* [What you will do]:
Reproduce the records word for word, from the first line to the line containing "is not an error".
(Data begins)
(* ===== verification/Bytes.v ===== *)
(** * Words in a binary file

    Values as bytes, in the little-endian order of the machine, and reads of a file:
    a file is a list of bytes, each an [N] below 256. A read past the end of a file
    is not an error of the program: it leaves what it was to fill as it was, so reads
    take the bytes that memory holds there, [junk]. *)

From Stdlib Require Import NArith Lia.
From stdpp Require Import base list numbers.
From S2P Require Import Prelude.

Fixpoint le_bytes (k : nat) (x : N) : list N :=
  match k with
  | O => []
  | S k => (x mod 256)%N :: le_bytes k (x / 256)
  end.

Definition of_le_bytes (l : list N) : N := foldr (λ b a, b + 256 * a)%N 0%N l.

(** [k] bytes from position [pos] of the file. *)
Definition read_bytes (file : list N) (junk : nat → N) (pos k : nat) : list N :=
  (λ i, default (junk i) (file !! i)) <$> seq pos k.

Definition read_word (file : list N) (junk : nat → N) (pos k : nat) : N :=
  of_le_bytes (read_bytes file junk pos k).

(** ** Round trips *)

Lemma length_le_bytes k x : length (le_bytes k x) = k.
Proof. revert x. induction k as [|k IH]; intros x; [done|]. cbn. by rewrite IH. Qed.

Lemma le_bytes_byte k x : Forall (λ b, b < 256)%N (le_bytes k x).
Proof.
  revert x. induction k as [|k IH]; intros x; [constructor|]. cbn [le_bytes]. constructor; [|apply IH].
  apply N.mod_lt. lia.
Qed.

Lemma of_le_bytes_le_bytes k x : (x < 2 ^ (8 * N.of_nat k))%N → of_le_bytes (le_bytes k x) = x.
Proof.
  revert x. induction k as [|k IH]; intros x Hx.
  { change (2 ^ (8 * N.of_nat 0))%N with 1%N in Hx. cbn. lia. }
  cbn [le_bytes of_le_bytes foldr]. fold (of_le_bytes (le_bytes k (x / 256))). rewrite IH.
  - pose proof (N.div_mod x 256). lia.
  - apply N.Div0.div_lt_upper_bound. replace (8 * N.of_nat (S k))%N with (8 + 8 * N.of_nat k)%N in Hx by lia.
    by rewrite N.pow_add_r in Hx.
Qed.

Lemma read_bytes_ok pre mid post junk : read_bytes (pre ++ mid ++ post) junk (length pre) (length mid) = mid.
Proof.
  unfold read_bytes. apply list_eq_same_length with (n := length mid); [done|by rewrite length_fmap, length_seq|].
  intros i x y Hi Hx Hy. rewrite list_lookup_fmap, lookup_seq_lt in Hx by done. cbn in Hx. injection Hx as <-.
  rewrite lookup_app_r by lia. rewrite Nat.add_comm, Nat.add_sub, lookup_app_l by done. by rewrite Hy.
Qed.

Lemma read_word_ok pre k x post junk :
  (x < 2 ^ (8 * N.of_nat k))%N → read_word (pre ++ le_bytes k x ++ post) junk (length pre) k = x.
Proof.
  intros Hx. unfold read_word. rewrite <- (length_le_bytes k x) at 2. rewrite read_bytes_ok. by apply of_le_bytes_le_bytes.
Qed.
(Data ends)
* [Solved problem]:
(* ===== verification/Bytes.v ===== *)
(** * Words in a binary file

    Values as bytes, in the little-endian order of the machine, and reads of a file:
    a file is a list of bytes, each an [N] below 256. A read past the end of a file
    is not an error of the program: it leaves what it was to fill as it was, so reads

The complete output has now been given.